Both the ministers lashed out at the Congress record on individual rights and cited the Emergency regime of 1975-77 to show its scant regard for liberty.
Against the backdrop of Aadhaar controversy, the court expressed the hope that the central government would take necessary steps putting in place a robust regime for data protection.
“But the data has to be utilised for legitimate purposes and not unauthorisedly for extraneous purposes. This will ensure legitimate concerns of the State are duly safeguarded while, at the same time, protecting privacy concerns,” it said.
Referring to the committee chaired by former Supreme Court judge B.N. Srikrishna to review data protection norms, the apex court said since the government had initiated the process of reviewing the area of data protection, it would be best to leave the matter for experts.
Recalling the ADM Jabalpur case in which the apex court declared that right to liberty could be suspended during Emergency, the judges said the ruling by four judges in that case “are seriously flawed”.
“Life and personal liberty are inalienable to human existence. These rights are primordial rights. They constitute rights under natural law. No civilized state can contemplate an encroachment upon life and personal liberty without the authority of law.

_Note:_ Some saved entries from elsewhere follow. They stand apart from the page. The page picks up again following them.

(** Running the binds and the operations that do not look at the world. *)
Ltac run :=
  repeat first
    [ rewrite bind_run
    | progress cbv beta iota zeta
        delta [ret raise lift emit get put print sleep when mret M_ret]
    | progress cbn [app]
    | rewrite app_nil_r ].

(** One operation of the world, by cases. *)
Ltac run_prim :=
  intros ? ? ? ?;
  repeat (cbv beta delta [mbind M_bind mret M_ret bind ret raise lift get put
                          emit print sleep when exists_ input completion try_]
              iota zeta);
  simpl;
  repeat case_match; intros; simplify_eq/=;
  (split; [ try reflexivity; try (hnf; intros; simpl; try done)
          | repeat constructor ]).

(* ===================================================================== *)
(** ** Text *)
(* ===================================================================== *)

(** The digest of the three octets of [abc], as the standard gives it. *)
Example sha256_abc :
  Sha256.hexdigest [97; 98; 99] =
  lit "ba7816bf8f01cfea414140de5dae2223b00361a396177a9cb410ff61f20015ad".
Proof. vm_compute. reflexivity. Qed.

Lemma startswith_prefix p s : startswith p s = true <-> p `prefix_of` s.
Proof.
  revert s. induction p as [|a p IH]; intros [|b s]; simpl.
  - split; [intros _; apply prefix_nil | done].
  - split; [intros _; apply prefix_nil | done].
  - split; [done | by intros ?%prefix_nil_not].
  - rewrite andb_true_iff, N.eqb_eq, IH. split.
    + intros [-> ?]. by apply prefix_cons.
    + intros [k [= -> ->]]. split; [done | by exists k].
Qed.

Lemma find_from_range sub s i :
  find_from sub s i = -1 \/ i <= find_from sub s i.
Proof.
  revert i. induction s as [|c s IH]; intros i; simpl.
  - destruct (startswith sub []); lia.
  - destruct (startswith sub (c :: s)); [lia|]. destruct (IH (i + 1)); lia.
Qed.
(** A normalized label is a raw label, as it is or without the prefix. *)
Lemma normalized_label_classify label l :
  normalized_label (classify label) = Some l ->
  label = l \/ label = CSVFieldsPrefix +:+ l.
Proof.
  unfold classify. repeat case_decide; try done.
  destruct (strip_prefix CSVFieldsPrefix label) as [stripped|] eqn:Hs; cbn.
  - intros [= <-]. right. by apply strip_prefix_Some.
  - intros [= <-]. by left.
Qed.

Lemma normalized_labels_length labels :
  (length (normalized_labels labels) <= length labels)%nat.
Proof.
  induction labels as [|label labels IH]; [done |].
  rewrite normalized_labels_cons. destruct (normalized_label _); cbn; lia.
Qed.

End LoadedState.

(** X4.  After a load that got past the header line, [FieldLabels] and
    [HasHeaderField] are read off the header line alone, whatever the data
    rows and whatever the topic held before: there are at most as many
    field labels as header columns, each is a raw label as it is or without
    the field-name prefix, and [HasHeaderField] is true exactly when some
    column other than the time column is one of the three header-triple
    markers (one of them is enough). *)
Theorem loaded_labels_come_from_the_header :
  forall (ext : Externals) (filename line : string) (rows : list string) (t : Topic),
    let labels := Tokenize line CSVDelimiter in
    let t' := loaded (ReadFromFile filename (Some (line :: rows)) t) in
    FieldLabels t' = normalized_labels labels
    /\ (length (FieldLabels t') <= length labels)%nat
    /\ (forall l, l ∈ FieldLabels t' ->
        exists label, label ∈ labels /\ (label = l \/ label = CSVFieldsPrefix +:+ l))
    /\ (HasHeaderField t' = true <->
        exists label, label ∈ labels /\ label <> "%time" /\ header_triple_marker label).
Proof.
  intros ext filename line rows t. cbn zeta.
  destruct (ReadFromFile_labels filename line rows t) as (_ & HFL & Hhh).
  unfold HasHeaderField. rewrite HFL, Hhh.
  split; [done |]. split; [apply normalized_labels_length |].
  split; [|apply triple_present_iff].
  intros l Hl. apply list_elem_of_omap in Hl as (label & Hin & Hn).
  exists label. split; [done |]. by apply normalized_label_classify.
Qed.

(** X5.  A load that fails (the file does not open, or has no header line)
    empties the topic: no record, no field label, no flag and no width of
    an earlier load is left.  Only the name is kept; the file name is the
    argument's string when that is a string of the caller's own, and empty
    when the argument is the topic's own [Name] or [FileName]. *)
Theorem failed_load_empties_the_topic :
  forall (ext : Externals) (filename : StringRef) (ifs : option (list string))
         (t : Topic),
    let t' := loaded (ReadFromFile filename ifs t) in
    status (ReadFromFile filename ifs t) = false ->
    t' = {| Name := Name t;
            FileName := match filename with OwnString s => s | _ => "" end;
            FieldLabels := []; Messages := [];
            is_initialized := false; is_fault_topic := false;
            len_seqid := 0; len_stamp := 0; len_frameid := 0; len_fields := [];
            orig_field_labels := []; has_header := false |}.
Proof.
  intros ext filename ifs t. cbn zeta. rewrite ReadFromFile_by_argument. cbn zeta.
  destruct ifs as [[|line rows]|]; [done | | done].
  by destruct (read_rows _ _ _ _).
Qed.

(** X6.  The constructor [Topic(filename, topic_name)] gives a topic of
    that name.  With an empty file name it loads nothing and writes
    nothing; otherwise it is [ReadFromFile] on a fresh topic.  The topic is
    initialized exactly when the file name is not empty and the file opened
    and had a header line. *)
Theorem Topic_ctor_outcome :
  forall (ext : Externals) (filename : string) (ifs : option (list string))
         (topic_name : string),
    let c := Topic_ctor filename ifs topic_name in
    Name (fst c) = topic_name
    /\ (IsInitialized (fst c) = true <->
        filename <> "" /\ exists line rows, ifs = Some (line :: rows))
    /\ (filename = "" -> c = (new_Topic topic_name, []))
    /\ (filename <> "" ->
        forall t, Name t = topic_name ->
          c = (loaded (ReadFromFile filename ifs t), cerr (ReadFromFile filename ifs t))).
Proof.
  intros ext filename ifs topic_name. cbn zeta. unfold Topic_ctor.
  destruct (String.eqb_spec filename "") as [->|Hne]; cbn [negb fst snd].
  - split; [done |]. split; [split; [done | by intros [? _]] |].
    split; [done | done].
  - split; [apply ReadFromFile_Name |].
    split; [rewrite ReadFromFile_initialized; tauto |].
    split; [done |]. intros _ t <-. done.
Qed.

(** ** More on the tracked widths *)

Section WidthsExact.
Context {ext : Externals}.

(** What the loop of [TokensToMessage] leaves at each index. *)
Lemma merge_row_widths_lookup i rest (lf : list Z) j :
  (i <= length lf)%nat ->
  merge_row_widths i rest lf !! j =
  if (j <? i)%nat then lf !! j
  else match lf !! j, rest !! (j - i)%nat with
       | Some a, Some b => Some (Z.max a b)
       | Some a, None => Some a
       | None, o => o
       end.
Proof.
  revert i lf. induction rest as [|w rest IH]; intros i lf Hi.
  - cbn [merge_row_widths]. rewrite lookup_nil.
    destruct (j <? i)%nat; [done |]. by destruct (lf !! j).
  - cbn [merge_row_widths].
    destruct (Nat.eqb_spec i (length lf)) as [->|Hne].
    + rewrite IH by (rewrite length_app; cbn; lia).
      destruct (Nat.ltb_spec j (S (length lf))) as [Hlt|Hge].
      * destruct (Nat.ltb_spec j (length lf)) as [Hlt'|Hge'].
        -- by rewrite lookup_app_l.
        -- assert (j = length lf) as -> by lia.
           rewrite lookup_app_r, Nat.sub_diag by lia.
           rewrite (lookup_ge_None_2 lf) by lia. done.
      * destruct (Nat.ltb_spec j (length lf)); [lia |].
        rewrite (lookup_ge_None_2 (lf ++ [w])) by (rewrite length_app; cbn; lia).
        rewrite (lookup_ge_None_2 lf) by lia.
        replace (j - length lf)%nat with (S (j - S (length lf))) by lia. done.
    + destruct (lookup_lt_is_Some_2 lf i ltac:(lia)) as [old Hold]. rewrite Hold.
      rewrite IH by (rewrite length_insert; lia). rewrite std_max_max.
      destruct (Nat.ltb_spec j (S i)) as [Hlt|Hge].
      * destruct (Nat.ltb_spec j i) as [Hlt'|Hge'].
        -- by rewrite list_lookup_insert_ne by lia.
        -- assert (j = i) as -> by lia.
           rewrite list_lookup_insert_eq by lia.
           by rewrite Hold, Nat.sub_diag.
      * destruct (Nat.ltb_spec j i); [lia |].
        rewrite list_lookup_insert_ne by lia.
        replace (j - i)%nat with (S (j - S i)) by lia. done.
Qed.
(** * physics-lab: the simulation engine of [src/workers/physics]

    A shallow embedding of [types.ts] (vector and quaternion helpers),
    [forces.ts], [integrators.ts] and [engine.ts], followed by the
    properties of the engine stated in the specification.

    Conventions of the embedding.
    - A JavaScript [number] is a value of an abstract arithmetic, the class
      [Number] below: the code's operators and [Math] functions are its
      operations, applied in the order the source applies them.  What is
      proved for an arbitrary instance holds for every such arithmetic.
      The laws of a field are used only where the arithmetic is that of
      the real numbers, the instance [real_arithmetic]: there a number is
      exact, and rounding, NaN and infinities do not exist.  The instance
      [binary64_arithmetic] runs the embedding on machine numbers.
    - [stepIndex] counts executed steps and is an integer ([Z]).
    - A [Vector3] is a three-field record, a [Quaternion] a four-field one.
    - Arrays are lists; [xs[i]] is the partial lookup [xs !! i].  Reading a
      component or a field of [undefined] throws a [TypeError] in
      JavaScript: a computation that can do so returns an [option], and
      [None] stands for the throw.
    - The engine object is a record, its methods are functions from the
      record to the new record. *)

From Stdlib Require Import ZArith Reals Lra Floats.
From stdpp Require Import base option list gmap strings.
(** The research use case runs the OpenAI pipeline at most three
    times and writes to the table at most once, and only after an
    attempt has succeeded: what it writes is the attempt's result with
    the user id, as [SaveResearchSchema] keeps it. Every failure --
    of the pipeline, of the schema, of the write -- is reported as
    [Error('Failed to perform research')]. *)
Theorem research_is_saved_only_after_a_successful_attempt :
  forall (input : Research.RequestResearchInput) w,
    let tries :=
      Retry.withRetry (executeResearch input)
        (Retry.Build 3 1000 (fun _ w' => (Normal tt, w'))) w in
    let run := Research.runResearchUsecase tableName send executeResearch
                 input w in
    let failed := ErrorObject Error "Failed to perform research" in
    attempts (trace run) = called (trace tries)
    /\ List.length (attempts (trace run)) <= 3
    /\ match outcome tries with
       | Throw _ => sent (trace run) = [] /\ outcome run = Throw failed
       | Normal research =>
           match Zod.parse Research.SaveResearchSchema
                   (completed_with_user research (Research.userId input))
           with
           | Normal saved =>
               sent (trace run)
               = [DynamoDB.PutCommand tableName (JObj saved)]
           | Throw _ =>
               sent (trace run) = [] /\ outcome run = Throw failed
           end
       end
    /\ (forall e, outcome run = Throw e -> e = failed).
Proof.
  intros input w tries run failed.
  assert (Hlen : List.length (called (trace tries)) <= 3).
  { destruct (loop_spec (executeResearch input)
                (Retry.Build 3 1000 (fun _ w' => (Normal tt, w'))) 3 1 w
                eq_refl) as (Hc & _).
    subst tries. unfold Retry.withRetry. cbn [Retry.retries].
    rewrite Hc, length_seq. lia. }
  subst run. unfold Research.runResearchUsecase, Research.runResearch,
    Research.saveResearch, Research.await, try_catch, bind, lift, ret,
    throw.
  fold tries. unfold outcome, trace in *.
  destruct tries as [[[research|e] w1] tr]; cbn [fst snd] in *.
  - fold (completed_with_user research (Research.userId input)).
    destruct (Zod.parse Research.SaveResearchSchema _) as [saved|e];
      cbn [fst snd].
    + destruct (send _ w1) as [[out|e] w2]; cbn [fst snd app];
        rewrite ?app_nil_r, attempts_app, sent_app, attempts_retried,
          sent_retried;
        cbn [attempts sent flat_map app]; rewrite ?app_nil_r;
        (split; [reflexivity|]); (split; [exact Hlen|]);
        (split; [reflexivity|]); intros e'; intros [= <-]; reflexivity.
    + rewrite ?app_nil_r, attempts_retried, sent_retried.
      split; [reflexivity|]. split; [exact Hlen|]. split; [auto|].
      now intros e' [= <-].
  - rewrite ?app_nil_r, attempts_retried, sent_retried.
    split; [reflexivity|]. split; [exact Hlen|]. split; [auto|].
    now intros e' [= <-].
Qed.
(** [time.strptime(s, '%d/%m/%Y %H:%M:%S')]: the whole of [s] has to match
    day/month/year, white space, hour:minute:second, and the date has to
    exist; ValueError otherwise. *)
Definition strptime (s : string) : outcome struct_time :=
  let parsed :=
    '(d, r1) ← cut "/" s;
    '(m, r2) ← cut "/" r1;
    let y := substring 0 4 r2 in
    let r3 := Py.slice_from r2 4 in
    match r3 with
    | String c _ =>
        if Py.is_space c then
          '(h, r4) ← cut ":" (Py.lstrip r3);
          '(mi, se) ← cut ":" r4;
          dv ← day_field d;
          mv ← field 1 2 1 12 m;
          yv ← field 4 4 0 9999 y;
          hv ← field 1 2 0 23 h;
          miv ← field 1 2 0 59 mi;
          sv ← field 1 2 0 61 se;
          if (1 <=? yv) && (dv <=? days_in_month yv mv)
          then Some {| tm_year := yv; tm_mon := mv; tm_mday := dv;
                       tm_hour := hv; tm_min := miv; tm_sec := sv |}
          else None
        else None
    | EmptyString => None
    end in
  match parsed with
  | Some st => Return st
  | None => Raise ValueError
  end.

(** Days from 1970-01-01 to the given civil date (proleptic Gregorian). *)
Definition days_from_civil (y m d : Z) : Z :=
  let y' := if m <=? 2 then y - 1 else y in
  let era := y' / 400 in
  let yoe := y' - era * 400 in
  let mp := (m + 9) mod 12 in
  let doy := (153 * mp + 2) / 5 + d - 1 in
  let doe := yoe * 365 + yoe / 4 - yoe / 100 + doy in
  era * 146097 + doe - 719468.

(** [time.mktime] on a host whose local time is UTC. *)
Definition mktime_utc (st : struct_time) : outcome float :=
  let secs := days_from_civil (tm_year st) (tm_mon st) (tm_mday st) * 86400
              + tm_hour st * 3600 + tm_min st * 60 + tm_sec st in
  if (0 <=? secs) && (secs <? 2 ^ 62)
  then Return (PrimFloat.of_uint63 (Uint63.of_Z secs))
  else Raise OverflowError.

End Time.

(** ** The host and the effects *)

(** One WMI process handle: the fields the module reads, and what the
    owner-lookup method does when called: it raises, or returns
    [(domain, error_code, user)]. *)
Record process : Type := {
  CommandLine : option unicode;
  Name : unicode;
  ProcessId : Z;
  GetOwner : outcome (option unicode * option Z * option unicode)
}.

(** The state of the host, as the collaborators of the module expose it. *)
Record OS : Type := {
  (** [__salt__['cmd.run'](cmd)] *)
  cmd_run : string -> outcome string;
  (** [__salt__['config.get'](key)] *)
  config_get : string -> pyval;
  (** [salt.utils.network.host_to_ip]: an IPv4 address, or [None] *)
  host_to_ip : string -> option string;
  (** [subprocess.check_output(argv)] *)
  check_output : list string -> outcome string;
  (** [wmi.WMI().win32_process()] *)
  win32_process : outcome (list process);
  (** [wmi.WMI().query(wql)]: the [WorkingSet] property of each record *)
  wmi_query : string -> outcome (list pyval);
  (** [os.getpid()] *)
  getpid : Z;
  (** [getattr(ctypes.windll.kernel32, name)]: a disk-space function, which
      returns its BOOL and the three 64-bit counters it writes through the
      pointers (available to caller, total, free) *)
  kernel32 : string -> option (pystr -> Z * Z * Z * Z);
  (** [time.time()] *)
  time_time : float;
  (** [time.mktime(st)], which depends on the time zone of the host *)
  mktime : Time.struct_time -> outcome float
}.

Inductive level : Type := LogError | LogWarning.

(** [event.fire_event({'master': master}, tag)] *)
Record event : Type := {
  data_master : option string;
  tag : string
}.

(** What a call has written so far, oldest first. *)
Record effects : Type := {
  logged : list (level * string);
  fired : list event
}.

Definition no_effects : effects := {| logged := []; fired := [] |}.

(** Computations that may raise and that log and fire events. *)
Definition M (A : Type) : Type := effects -> outcome A * effects.

Definition ret {A} (a : A) : M A := fun s => (Return a, s).

Definition raise {A} (e : exn) : M A := fun s => (Raise e, s).

Definition bind {A B} (c : M A) (k : A -> M B) : M B :=
  fun s =>
    match c s with
    | (Return a, s') => k a s'
    | (Raise e, s') => (Raise e, s')
    end.

Definition lift {A} (o : outcome A) : M A := fun s => (o, s).

(** [try: body / except cls: handler], where [catches] tells whether the
    exception is an instance of [cls]. *)
Definition try_except {A} (body : M A) (catches : exn -> bool) (handler : exn -> M A) : M A :=
  fun s =>
    match body s with
    | (Raise e, s') => if catches e then handler e s' else (Raise e, s')
    | r => r
    end.

Definition log (l : level) (msg : string) : M unit :=
  fun s => (Return tt, {| logged := logged s ++ [(l, msg)]; fired := fired s |}).

Definition fire_event (data : option string) (t : string) : M unit :=
  fun s => (Return tt, {| logged := logged s;
                          fired := fired s ++ [{| data_master := data; tag := t |}] |}).
(** * MeshPlaneModel: the image plane of the mesh generator step

    A shallow embedding of
    [mapclientplugins/meshgeneratorstep/model/meshplanemodel.py]
    and the properties its specification states about it.

    - Python numbers are embedded with their own arithmetic: [int] as [Z],
      [float] as the kernel's binary64 numbers, the mixed operators with
      the conversions and the exceptions CPython performs.
    - The frame/time functions are written once over an arithmetic
      interface and read both in Python's arithmetic and in exact rational
      arithmetic.
    - The Zinc region, field module and scene the model drives are
      external; they are embedded as the small state their calls act on. *)

From Stdlib Require Import ZArith List Bool Lia String Ascii.
From Stdlib Require Import QArith Qfield Qround Floats.
From Stdlib Require Import Permutation Sorted.
From Stdlib Require Import Reals Lra.
Import ListNotations.
Local Open Scope Z_scope.

Set Implicit Arguments.

(* ================================================================== *)
(** * Exceptions and results *)
(* ================================================================== *)

(** The exceptions the embedded code can raise, and the error kinds the
    specification names without the code ever raising them. *)
Inductive exn : Type :=
| ZeroDivisionError
| OverflowError
| ValueError
| IndexError
| AttributeError
| OSError
| InvalidStateError
| ArityError
| ImageLoadError.

Inductive result (A : Type) : Type :=
| Ok (a : A)
| Raise (e : exn).
Arguments Ok {A} a.
Arguments Raise {A} e.

Definition rbind {A B : Type} (r : result A) (k : A -> result B) : result B :=
  match r with
  | Ok a => k a
  | Raise e => Raise e
  end.

Declare Scope py_scope.
Delimit Scope py_scope with py.
Notation "x <- c ;; k" := (rbind c (fun x => k))
  (at level 61, c at next level, right associativity) : py_scope.

Definition succeeds {A : Type} (r : result A) : Prop :=
  exists a, r = Ok a.
(** C10 does not hold of the per-field accessors: [withDefaultOptions]
    spreads its argument without [convertScopeShorthand], so a bare scope
    never reaches the resolver.  Under the nested Providers of the scenario,
    [get.say("abc")], [set.say("abc")] and [use.say("abc")] work on store 2,
    the nearest Provider's, where [{ scope: "abc" }] gets store 1; the
    [.atom] members and [store] get store 1 either way. *)
Theorem field_accessors_ignore_bare_scope :
  api_get "A" VUndefined Scenario.nested (accessors Scenario.store.1)
    (Options []) "say" (ScopeStr "abc")
    = Some (UseAtomValue (VObj 11) (VObj 2) VUndefined, [])
  ∧ api_get "A" VUndefined Scenario.nested (accessors Scenario.store.1)
      (Options []) "say" (Options [("scope", VStr "abc")])
    = Some (UseAtomValue (VObj 11) (VObj 1) VUndefined, [])
  ∧ api_set "A" Scenario.nested (accessors Scenario.store.1)
      (Options []) "say" (ScopeStr "abc")
    = Some (UseSetAtom (VObj 11) (VObj 2), [])
  ∧ api_set "A" Scenario.nested (accessors Scenario.store.1)
      (Options []) "say" (Options [("scope", VStr "abc")])
    = Some (UseSetAtom (VObj 11) (VObj 1), [])
  ∧ api_use "A" VUndefined Scenario.nested (accessors Scenario.store.1)
      (Options []) "say" (ScopeStr "abc")
    = Some (UseAtom (VObj 11) (VObj 2) VUndefined, [])
  ∧ api_use "A" VUndefined Scenario.nested (accessors Scenario.store.1)
      (Options []) "say" (Options [("scope", VStr "abc")])
    = Some (UseAtom (VObj 11) (VObj 1) VUndefined, [])
  ∧ api_get_atom "A" VUndefined Scenario.nested (Options []) (VObj 11)
      (ScopeStr "abc")
    = (UseAtomValue (VObj 11) (VObj 1) VUndefined, [])
  ∧ api_store "A" Scenario.nested (Options []) (ScopeStr "abc") = (VObj 1, []).
Proof. repeat split; vm_compute; reflexivity. Qed.

End ScopeShorthand.

(* ===================================================================== *)
(** * Further properties *)
(* ===================================================================== *)

Section RegistryKeys.
Import Jotai CreateAtomProvider Render.
Implicit Types (n s : string) (ms : mapheap) (r : registry).

Lemma getFullyQualifiedScope_cons c n s :
  getFullyQualifiedScope (String c n) s = String c (getFullyQualifiedScope n s).
Proof. reflexivity. Qed.

Lemma getFullyQualifiedScope_nil s :
  getFullyQualifiedScope "" s = String (Ascii.ascii_of_nat 58) s.
Proof. reflexivity. Qed.

(** The scope can be read back from the key once the name is known. *)
Lemma getFullyQualifiedScope_inj_scope n s s' :
  getFullyQualifiedScope n s = getFullyQualifiedScope n s' → s = s'.
Proof.
  induction n as [|c n IH].
  - rewrite !getFullyQualifiedScope_nil. by intros [= ->].
  - rewrite !getFullyQualifiedScope_cons. intros [= Heq]. by apply IH.
Qed.
(** * bot.py: a Telegram video delivery bot

    A shallow embedding of [bot.py]: the SQLite layer ([get_db],
    [add_video], [delete_video], [fetch_video]), the helpers ([is_admin],
    [check_membership]) and the four handlers ([start], [handle_code],
    [upload], [delete]).

    Coroutines become computations in a state-and-exception monad [Py]
    over a [World] that holds the [videos] table, the framework's
    per-user [user_data] dictionaries and the trace of everything the
    process did to the outside (SQL statements, platform queries,
    replies).  Python exceptions are results of their own: a handler that
    raises keeps the effects it had until then. *)

From stdpp Require Import base option list gmap strings.
From Stdlib Require Import ZArith Ascii String.

Local Open Scope Z_scope.
Local Open Scope string_scope.

(** ** Python strings

    A [str] is a sequence of Unicode characters.  It is modelled by the
    [string] of its UTF-8 bytes, which is also what SQLite stores and
    compares; [upper] and [strip] decode the bytes, work on the characters
    as Python does, with the tables of Unicode 14.0.0 that CPython 3.11
    carries, and encode the result. *)

Module Str.
(** * Bottled Water for Kafka: the transactional forwarding pipeline

    A shallow embedding of [kafka/bottledwater.c]: the ring of in-flight
    transactions, the producer path ([send_kafka_msg]), the delivery
    callback ([on_deliver_msg]), the checkpointer ([maybe_checkpoint]), the
    frame-reader callbacks, the topic naming rule
    ([topic_name_from_avro_schema]) and the command-line options
    ([parse_options]).

    Conventions of the embedding:
    - C [int], [uint32_t] and [uint64_t] values are [Z]; arithmetic on
      [int] is wrapped to 32 bits by [int_wrap] (signed overflow is
      undefined in C; two's complement wrap-around is what the usual
      compilers produce), and [%] is C's truncating remainder [Z.rem];
    - a pointer into [xact_list] is the index of the slot it points to;
    - the process, the broker client and the replication client are made
      explicit: a callback yields an [outcome], which is a normal return, a
      process exit through [exit_nicely], or a loop still waiting when the
      scripted environment has nothing more to offer. *)

From Stdlib Require Import ZArith Lia List Bool Ascii String.
From stdpp Require Import base list gmap strings.
Import ListNotations.

Local Open Scope Z_scope.

(** ** Constants and machine integers *)

Definition MAX_IN_FLIGHT_TRANSACTIONS : Z := 1000.
(** leave room for one extra empty element so the circular buffer can
    distinguish between empty and full *)
Definition XACT_LIST_LEN : Z := MAX_IN_FLIGHT_TRANSACTIONS + 1.
Definition TABLE_NAME_BUFFER_LENGTH : Z := 128.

“It would be preposterous to suggest that a democratic Constitution without a Bill of Rights would leave individuals governed by the state without either the existence of the right to live or the means of enforcement of the right.”
The judgement is likely to impact on the interpretation of Section 377 of the Indian Penal Code that criminalises same sex.
It refers to the Delhi High Court judgement that decriminalises the section and the Supreme Court ruling overturning it and said the apex court had found fault with the basis of the High Court verdict.
It said the Supreme Court’s earlier view that a miniscule fraction of the country’s population constitutes lesbians, gays, bisexuals or transgenders” “is not a sustainable”.
“In a democratic Constitution founded on the rule of law, rights (of minorities) are as sacred as those conferred on other citizens to protect their freedoms and liberties. Sexual orientation is an essential attribute of privacy.”
“The right to privacy and the protection of sexual orientation lie at the core of the fundamental rights guaranteed by Articles 14, 15 and 21 of the Constitution.”